Action item:
Each line of the records below that holds "them" should be copied out.

━━━

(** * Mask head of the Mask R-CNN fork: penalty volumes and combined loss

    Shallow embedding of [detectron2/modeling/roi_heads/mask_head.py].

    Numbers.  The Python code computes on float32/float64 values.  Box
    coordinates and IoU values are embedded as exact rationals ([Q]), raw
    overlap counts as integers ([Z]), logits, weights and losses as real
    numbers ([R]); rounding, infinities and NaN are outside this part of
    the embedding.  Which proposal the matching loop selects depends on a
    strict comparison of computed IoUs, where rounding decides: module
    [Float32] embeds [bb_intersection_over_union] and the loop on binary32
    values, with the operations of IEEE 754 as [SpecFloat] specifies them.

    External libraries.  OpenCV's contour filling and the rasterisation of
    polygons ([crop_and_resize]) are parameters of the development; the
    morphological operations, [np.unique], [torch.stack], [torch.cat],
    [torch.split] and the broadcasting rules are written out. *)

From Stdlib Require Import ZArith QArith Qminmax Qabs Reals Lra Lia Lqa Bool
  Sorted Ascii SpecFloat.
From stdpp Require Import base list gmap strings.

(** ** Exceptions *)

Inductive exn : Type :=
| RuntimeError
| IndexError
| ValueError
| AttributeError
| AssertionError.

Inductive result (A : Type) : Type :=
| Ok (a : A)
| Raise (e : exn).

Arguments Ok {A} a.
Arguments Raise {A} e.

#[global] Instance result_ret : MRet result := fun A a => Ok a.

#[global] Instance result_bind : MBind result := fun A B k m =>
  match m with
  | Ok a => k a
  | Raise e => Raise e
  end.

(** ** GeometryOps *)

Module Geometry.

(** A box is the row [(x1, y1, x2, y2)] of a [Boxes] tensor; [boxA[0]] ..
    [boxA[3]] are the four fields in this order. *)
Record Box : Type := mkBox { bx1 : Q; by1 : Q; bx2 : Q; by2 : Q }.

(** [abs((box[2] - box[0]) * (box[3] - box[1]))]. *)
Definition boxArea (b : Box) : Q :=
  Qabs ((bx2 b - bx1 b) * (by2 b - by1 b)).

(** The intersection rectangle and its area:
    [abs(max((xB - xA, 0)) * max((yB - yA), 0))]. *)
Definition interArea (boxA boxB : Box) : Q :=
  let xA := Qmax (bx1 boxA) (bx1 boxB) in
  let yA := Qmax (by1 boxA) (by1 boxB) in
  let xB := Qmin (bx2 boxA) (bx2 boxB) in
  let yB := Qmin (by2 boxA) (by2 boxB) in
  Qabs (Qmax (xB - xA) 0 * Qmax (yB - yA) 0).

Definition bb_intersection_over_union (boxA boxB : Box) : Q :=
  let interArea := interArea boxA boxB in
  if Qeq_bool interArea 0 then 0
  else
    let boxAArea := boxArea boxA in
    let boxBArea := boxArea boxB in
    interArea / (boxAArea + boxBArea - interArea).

━━━

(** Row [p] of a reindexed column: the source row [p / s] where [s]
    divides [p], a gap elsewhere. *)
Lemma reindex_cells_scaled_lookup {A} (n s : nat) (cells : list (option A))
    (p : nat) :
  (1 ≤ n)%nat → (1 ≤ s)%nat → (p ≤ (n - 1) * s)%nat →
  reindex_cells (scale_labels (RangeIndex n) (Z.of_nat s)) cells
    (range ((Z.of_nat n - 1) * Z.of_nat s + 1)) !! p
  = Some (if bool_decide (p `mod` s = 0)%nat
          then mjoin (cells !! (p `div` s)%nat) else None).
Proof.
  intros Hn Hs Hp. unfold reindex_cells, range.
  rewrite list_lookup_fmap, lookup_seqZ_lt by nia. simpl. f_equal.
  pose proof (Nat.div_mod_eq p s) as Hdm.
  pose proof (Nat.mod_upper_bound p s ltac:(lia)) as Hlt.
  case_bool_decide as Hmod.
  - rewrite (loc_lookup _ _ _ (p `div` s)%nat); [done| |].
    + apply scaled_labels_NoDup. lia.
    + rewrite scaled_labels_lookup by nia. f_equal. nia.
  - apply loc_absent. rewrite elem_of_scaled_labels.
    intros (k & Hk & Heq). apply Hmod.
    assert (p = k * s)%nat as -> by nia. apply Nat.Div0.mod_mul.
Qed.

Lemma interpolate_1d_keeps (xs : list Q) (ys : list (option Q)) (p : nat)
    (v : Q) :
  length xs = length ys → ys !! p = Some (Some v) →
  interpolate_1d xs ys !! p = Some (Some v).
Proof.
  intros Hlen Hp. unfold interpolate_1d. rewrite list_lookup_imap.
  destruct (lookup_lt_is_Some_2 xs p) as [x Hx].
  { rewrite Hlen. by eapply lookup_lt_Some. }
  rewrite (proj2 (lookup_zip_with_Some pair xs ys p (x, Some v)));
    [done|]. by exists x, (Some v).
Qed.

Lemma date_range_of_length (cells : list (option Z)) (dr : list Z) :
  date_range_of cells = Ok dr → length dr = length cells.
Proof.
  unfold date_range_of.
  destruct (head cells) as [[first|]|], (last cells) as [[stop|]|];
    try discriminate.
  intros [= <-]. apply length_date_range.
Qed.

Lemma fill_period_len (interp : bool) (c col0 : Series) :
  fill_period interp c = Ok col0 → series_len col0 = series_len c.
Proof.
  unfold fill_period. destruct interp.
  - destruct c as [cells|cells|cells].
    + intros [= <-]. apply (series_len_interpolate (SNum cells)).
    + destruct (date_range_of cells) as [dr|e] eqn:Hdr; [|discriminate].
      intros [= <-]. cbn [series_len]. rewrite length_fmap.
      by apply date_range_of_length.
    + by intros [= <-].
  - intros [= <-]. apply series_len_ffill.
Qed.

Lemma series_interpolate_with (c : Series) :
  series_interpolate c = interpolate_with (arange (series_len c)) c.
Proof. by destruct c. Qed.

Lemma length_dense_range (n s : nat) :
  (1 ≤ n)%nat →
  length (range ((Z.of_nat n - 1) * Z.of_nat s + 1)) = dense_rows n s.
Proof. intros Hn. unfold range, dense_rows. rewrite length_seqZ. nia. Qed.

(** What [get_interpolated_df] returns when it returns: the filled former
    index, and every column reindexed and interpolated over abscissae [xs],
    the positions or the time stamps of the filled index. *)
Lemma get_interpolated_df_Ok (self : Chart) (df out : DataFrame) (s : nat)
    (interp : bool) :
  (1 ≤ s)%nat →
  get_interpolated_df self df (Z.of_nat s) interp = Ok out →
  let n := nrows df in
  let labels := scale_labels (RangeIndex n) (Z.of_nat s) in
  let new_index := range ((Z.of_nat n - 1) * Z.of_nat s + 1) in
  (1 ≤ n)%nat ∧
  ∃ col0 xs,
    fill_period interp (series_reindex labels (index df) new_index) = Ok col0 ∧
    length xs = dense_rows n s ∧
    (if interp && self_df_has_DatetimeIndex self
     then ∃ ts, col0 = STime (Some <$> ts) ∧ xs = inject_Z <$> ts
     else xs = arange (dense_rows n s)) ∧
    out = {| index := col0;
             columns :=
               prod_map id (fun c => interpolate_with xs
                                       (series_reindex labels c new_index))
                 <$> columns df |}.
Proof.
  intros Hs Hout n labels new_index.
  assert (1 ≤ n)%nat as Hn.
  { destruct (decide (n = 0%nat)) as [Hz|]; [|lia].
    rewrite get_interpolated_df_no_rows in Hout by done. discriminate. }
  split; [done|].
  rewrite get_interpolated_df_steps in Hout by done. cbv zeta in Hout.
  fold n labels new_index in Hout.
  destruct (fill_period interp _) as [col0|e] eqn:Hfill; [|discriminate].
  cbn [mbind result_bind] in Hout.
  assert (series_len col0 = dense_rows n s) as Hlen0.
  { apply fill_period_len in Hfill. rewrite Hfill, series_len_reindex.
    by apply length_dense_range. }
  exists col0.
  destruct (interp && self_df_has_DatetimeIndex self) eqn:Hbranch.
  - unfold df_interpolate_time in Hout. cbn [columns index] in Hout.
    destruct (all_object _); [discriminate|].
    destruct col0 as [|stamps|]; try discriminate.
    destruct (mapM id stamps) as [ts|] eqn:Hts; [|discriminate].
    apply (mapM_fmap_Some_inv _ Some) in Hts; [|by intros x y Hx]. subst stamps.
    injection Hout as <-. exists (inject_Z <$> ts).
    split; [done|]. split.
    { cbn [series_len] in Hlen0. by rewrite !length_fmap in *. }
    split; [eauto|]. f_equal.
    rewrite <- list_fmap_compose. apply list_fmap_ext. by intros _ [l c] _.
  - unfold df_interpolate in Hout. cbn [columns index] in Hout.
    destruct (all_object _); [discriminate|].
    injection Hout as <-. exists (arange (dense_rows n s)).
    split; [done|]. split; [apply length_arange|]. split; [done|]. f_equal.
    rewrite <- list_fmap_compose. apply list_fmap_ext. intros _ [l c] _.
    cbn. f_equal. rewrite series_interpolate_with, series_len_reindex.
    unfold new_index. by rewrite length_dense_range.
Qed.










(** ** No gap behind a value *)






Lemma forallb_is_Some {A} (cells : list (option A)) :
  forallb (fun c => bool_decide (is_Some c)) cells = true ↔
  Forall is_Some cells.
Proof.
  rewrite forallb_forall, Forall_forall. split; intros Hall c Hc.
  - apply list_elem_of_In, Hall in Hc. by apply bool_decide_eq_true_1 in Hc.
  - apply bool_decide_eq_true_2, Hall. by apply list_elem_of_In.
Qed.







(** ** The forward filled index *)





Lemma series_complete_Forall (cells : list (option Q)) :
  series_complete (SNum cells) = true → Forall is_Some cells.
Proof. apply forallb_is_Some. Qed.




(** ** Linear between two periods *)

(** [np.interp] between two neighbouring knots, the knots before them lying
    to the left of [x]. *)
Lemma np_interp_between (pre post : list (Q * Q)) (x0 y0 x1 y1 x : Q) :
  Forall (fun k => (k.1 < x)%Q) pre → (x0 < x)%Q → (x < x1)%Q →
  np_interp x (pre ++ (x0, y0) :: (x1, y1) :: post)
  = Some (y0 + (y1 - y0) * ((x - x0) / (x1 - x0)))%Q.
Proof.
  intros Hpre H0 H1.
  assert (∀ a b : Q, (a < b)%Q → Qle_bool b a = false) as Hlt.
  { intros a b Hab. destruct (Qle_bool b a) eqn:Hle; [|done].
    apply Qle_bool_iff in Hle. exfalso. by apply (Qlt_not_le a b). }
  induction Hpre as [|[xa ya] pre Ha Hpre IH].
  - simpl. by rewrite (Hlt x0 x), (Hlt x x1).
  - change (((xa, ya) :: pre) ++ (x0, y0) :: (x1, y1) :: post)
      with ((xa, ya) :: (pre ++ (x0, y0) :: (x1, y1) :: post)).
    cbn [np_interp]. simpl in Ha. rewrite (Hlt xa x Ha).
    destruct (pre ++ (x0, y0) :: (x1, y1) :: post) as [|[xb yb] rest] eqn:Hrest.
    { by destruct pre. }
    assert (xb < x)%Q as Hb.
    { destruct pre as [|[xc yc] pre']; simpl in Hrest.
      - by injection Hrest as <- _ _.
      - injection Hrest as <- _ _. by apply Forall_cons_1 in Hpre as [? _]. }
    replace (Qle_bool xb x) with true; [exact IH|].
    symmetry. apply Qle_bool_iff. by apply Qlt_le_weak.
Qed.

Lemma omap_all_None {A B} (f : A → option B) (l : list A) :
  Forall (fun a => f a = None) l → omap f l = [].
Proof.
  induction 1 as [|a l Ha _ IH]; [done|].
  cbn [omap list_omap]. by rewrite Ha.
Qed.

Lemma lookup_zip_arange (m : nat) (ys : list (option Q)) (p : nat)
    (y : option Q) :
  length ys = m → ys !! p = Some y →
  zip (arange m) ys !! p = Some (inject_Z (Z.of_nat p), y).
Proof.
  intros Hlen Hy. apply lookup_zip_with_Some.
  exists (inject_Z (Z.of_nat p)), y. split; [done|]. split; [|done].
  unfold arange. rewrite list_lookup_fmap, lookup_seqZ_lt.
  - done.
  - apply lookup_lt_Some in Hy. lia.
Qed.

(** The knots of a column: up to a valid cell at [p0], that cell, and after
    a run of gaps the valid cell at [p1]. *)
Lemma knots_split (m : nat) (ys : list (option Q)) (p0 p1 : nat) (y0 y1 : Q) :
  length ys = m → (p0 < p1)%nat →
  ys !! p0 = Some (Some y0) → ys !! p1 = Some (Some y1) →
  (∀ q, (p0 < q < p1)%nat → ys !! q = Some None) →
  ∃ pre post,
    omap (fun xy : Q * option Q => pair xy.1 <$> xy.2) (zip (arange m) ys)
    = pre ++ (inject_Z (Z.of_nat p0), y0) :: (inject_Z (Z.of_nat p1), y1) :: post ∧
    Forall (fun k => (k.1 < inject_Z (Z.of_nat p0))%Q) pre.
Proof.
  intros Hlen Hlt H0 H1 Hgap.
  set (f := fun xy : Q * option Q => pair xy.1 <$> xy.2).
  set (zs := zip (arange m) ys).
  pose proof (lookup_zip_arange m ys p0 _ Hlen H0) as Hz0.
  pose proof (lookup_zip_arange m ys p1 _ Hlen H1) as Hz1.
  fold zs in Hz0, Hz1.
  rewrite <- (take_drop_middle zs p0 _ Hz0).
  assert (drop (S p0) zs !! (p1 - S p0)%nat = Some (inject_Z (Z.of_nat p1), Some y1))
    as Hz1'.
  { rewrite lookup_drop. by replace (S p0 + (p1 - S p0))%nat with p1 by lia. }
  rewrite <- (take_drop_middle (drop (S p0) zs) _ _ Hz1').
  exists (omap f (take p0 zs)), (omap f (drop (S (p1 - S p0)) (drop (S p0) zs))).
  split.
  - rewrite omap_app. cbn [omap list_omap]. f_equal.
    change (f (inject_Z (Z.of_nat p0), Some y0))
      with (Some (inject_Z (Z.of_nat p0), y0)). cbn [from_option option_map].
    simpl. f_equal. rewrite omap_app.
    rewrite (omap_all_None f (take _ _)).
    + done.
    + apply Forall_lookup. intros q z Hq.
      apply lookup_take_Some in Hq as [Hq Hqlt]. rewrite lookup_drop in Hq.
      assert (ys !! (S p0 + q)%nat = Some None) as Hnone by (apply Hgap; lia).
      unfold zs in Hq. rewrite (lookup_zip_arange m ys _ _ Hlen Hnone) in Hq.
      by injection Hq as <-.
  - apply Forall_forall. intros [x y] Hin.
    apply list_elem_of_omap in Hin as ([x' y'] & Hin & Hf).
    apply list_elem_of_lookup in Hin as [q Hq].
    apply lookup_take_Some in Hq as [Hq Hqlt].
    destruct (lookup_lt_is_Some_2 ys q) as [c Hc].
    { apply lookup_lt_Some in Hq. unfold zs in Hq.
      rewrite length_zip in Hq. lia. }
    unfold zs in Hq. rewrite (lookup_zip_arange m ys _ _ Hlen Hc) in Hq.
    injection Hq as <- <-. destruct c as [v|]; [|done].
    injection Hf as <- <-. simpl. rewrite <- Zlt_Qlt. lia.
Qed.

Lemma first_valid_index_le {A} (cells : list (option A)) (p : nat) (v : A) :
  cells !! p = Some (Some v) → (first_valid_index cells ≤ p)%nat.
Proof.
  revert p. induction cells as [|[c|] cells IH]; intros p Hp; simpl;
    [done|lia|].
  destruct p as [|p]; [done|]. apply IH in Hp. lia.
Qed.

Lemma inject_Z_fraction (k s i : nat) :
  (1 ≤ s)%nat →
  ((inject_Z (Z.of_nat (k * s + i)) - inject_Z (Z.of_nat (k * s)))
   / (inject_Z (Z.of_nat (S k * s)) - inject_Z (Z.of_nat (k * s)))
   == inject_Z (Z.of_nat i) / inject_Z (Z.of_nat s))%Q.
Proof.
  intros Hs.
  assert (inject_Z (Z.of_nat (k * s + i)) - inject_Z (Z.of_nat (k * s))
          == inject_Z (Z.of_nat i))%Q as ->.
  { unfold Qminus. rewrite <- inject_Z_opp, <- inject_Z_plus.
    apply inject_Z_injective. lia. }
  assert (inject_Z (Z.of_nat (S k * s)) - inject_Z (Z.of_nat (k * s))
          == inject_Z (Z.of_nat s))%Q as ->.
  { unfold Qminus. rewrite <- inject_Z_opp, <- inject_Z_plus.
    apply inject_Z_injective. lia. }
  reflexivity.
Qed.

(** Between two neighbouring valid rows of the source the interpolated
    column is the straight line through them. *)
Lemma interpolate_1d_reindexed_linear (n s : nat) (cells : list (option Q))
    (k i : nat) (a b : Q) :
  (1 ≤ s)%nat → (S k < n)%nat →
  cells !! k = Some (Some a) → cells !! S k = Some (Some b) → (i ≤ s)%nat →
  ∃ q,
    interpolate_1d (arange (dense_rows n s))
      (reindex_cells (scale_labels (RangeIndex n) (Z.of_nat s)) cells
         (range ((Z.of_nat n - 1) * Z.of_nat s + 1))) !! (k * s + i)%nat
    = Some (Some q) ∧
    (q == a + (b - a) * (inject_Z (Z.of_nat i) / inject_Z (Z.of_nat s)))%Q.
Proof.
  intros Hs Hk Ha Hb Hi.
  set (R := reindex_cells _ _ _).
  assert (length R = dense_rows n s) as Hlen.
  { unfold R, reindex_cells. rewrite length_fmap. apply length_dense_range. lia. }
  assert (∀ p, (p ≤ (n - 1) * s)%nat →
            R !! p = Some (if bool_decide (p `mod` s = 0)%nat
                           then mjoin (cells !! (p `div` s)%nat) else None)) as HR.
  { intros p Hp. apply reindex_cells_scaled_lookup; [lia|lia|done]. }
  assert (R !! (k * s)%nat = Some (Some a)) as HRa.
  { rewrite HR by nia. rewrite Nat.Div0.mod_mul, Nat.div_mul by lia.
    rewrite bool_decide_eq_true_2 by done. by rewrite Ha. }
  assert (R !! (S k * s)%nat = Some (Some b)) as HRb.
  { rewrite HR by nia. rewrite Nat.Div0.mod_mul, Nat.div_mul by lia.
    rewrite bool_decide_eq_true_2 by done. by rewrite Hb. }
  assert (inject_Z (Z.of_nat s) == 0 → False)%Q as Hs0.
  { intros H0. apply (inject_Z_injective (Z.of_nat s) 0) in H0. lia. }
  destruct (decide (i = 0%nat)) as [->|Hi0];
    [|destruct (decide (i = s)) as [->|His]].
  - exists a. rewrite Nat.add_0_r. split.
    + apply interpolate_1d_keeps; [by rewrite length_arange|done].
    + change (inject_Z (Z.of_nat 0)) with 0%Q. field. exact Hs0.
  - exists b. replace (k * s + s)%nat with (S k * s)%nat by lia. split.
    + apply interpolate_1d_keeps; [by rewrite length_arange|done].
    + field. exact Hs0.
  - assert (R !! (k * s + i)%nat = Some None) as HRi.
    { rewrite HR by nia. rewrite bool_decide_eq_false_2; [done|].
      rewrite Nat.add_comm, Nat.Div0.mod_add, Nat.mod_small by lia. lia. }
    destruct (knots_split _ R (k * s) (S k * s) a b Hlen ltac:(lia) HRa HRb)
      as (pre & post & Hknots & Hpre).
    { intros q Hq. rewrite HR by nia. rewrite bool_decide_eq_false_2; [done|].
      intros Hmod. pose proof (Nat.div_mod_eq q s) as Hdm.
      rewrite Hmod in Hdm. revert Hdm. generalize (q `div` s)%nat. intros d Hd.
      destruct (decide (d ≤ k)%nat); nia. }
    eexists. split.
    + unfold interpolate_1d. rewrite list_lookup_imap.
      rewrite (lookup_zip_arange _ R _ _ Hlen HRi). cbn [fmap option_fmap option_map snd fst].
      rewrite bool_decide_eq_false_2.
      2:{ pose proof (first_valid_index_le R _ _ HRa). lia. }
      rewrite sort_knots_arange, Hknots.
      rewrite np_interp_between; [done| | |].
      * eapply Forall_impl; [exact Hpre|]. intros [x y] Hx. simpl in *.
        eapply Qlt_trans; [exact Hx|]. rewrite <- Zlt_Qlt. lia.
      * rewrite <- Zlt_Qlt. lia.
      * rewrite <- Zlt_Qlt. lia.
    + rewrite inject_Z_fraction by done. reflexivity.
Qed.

━━━

Exercise result:
    values, with the operations of IEEE 754 as [SpecFloat] specifies them.
(** [np.interp] between two neighbouring knots, the knots before them lying
    column is the straight line through them. *)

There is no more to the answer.